On 4 February the three agents went ashore from the British submarine HMS Thorn. They were Major Terence Atherton (a former journalist and agent in Belgrade), Lieutenant Radoje Nedeljković of the Yugoslav Royal Air Force and Sergeant Patrick O'Donovan, wireless operator.

The operation failed completely. The presence of the Yugoslav officer implied links to the royalist Chetniks, which is suggested to have caused Tito to suspect the British of being spies. Nothing beneficial arose, therefore, and the British agents left Tito. They vanished soon thereafter, as did the large amount of gold and Italian money that they carried.

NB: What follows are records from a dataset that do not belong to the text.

Lemma hex_char_separator d c : is_digit d → separator c → hex_char d ≠ c.
Proof.
  intros Hd Hc. revert d Hd. apply digit_cases. intros n Hn.
  do 16 (destruct n as [|n]; [by destruct Hc as [->|[->|[->| ->]]]|]). lia.
Qed.

Lemma hex_char_compare d d' : is_digit d → is_digit d' →
  Ascii.compare (hex_char d) (hex_char d') = (d ?= d').
Proof.
  intros Hd Hd'. revert d Hd. apply digit_cases. intros n Hn. revert d' Hd'. apply digit_cases.
  intros n' Hn'.
  do 16 (destruct n as [|n]; [do 16 (destruct n' as [|n']; [reflexivity|]); lia|]). lia.
Qed.

Lemma digits_value_app l1 l2 :
  digits_value (l1 ++ l2)%list = digits_value l1 * 16 ^ Z.of_nat (length l2) + digits_value l2.
Proof.
  unfold digits_value. rewrite foldl_app. generalize (foldl (λ acc d, 16 * acc + d) 0 l1).
  intros z. induction l2 as [|d l2 IH] using rev_ind; [simpl; lia|].
  rewrite !foldl_snoc, length_app, IH. simpl (length [d]).
  replace (Z.of_nat (length l2 + 1)) with (Z.succ (Z.of_nat (length l2))) by lia.
  rewrite Z.pow_succ_r by lia. lia.
Qed.

Lemma digits_value_bound l : Forall is_digit l → 0 ≤ digits_value l < 16 ^ Z.of_nat (length l).
Proof.
  induction l as [|d l IH] using rev_ind; [done|]. intros [Hl Hd]%Forall_app.
  rewrite Forall_singleton in Hd. rewrite digits_value_app, length_app. specialize (IH Hl).
  simpl (length [d]). unfold digits_value at 2 4. simpl (foldl _ _ [d]).
  replace (Z.of_nat (length l + 1)) with (Z.succ (Z.of_nat (length l))) by lia.
  rewrite Z.pow_succ_r by lia. unfold is_digit in Hd. simpl (16 ^ Z.of_nat 1). lia.
Qed.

British liaison officer at Mihailović's headquarters Duane "Bill" Hudson prompted Mihailović to order a formal inquiry into the fate of the Atherton mission. A summary of the results of this investigation was sent by Hudson to SOE office in Cairo. According to the results of the inquiry, the most probable culprit for Atherton's death was četnik leader Spasoje Dakić.

Citations

References
 

Hydra
Yugoslavia in World War II
United Kingdom–Yugoslavia relations
Conflicts in 1942
February 1942 events
1942 in Yugoslavia
Balkans campaign (World War II)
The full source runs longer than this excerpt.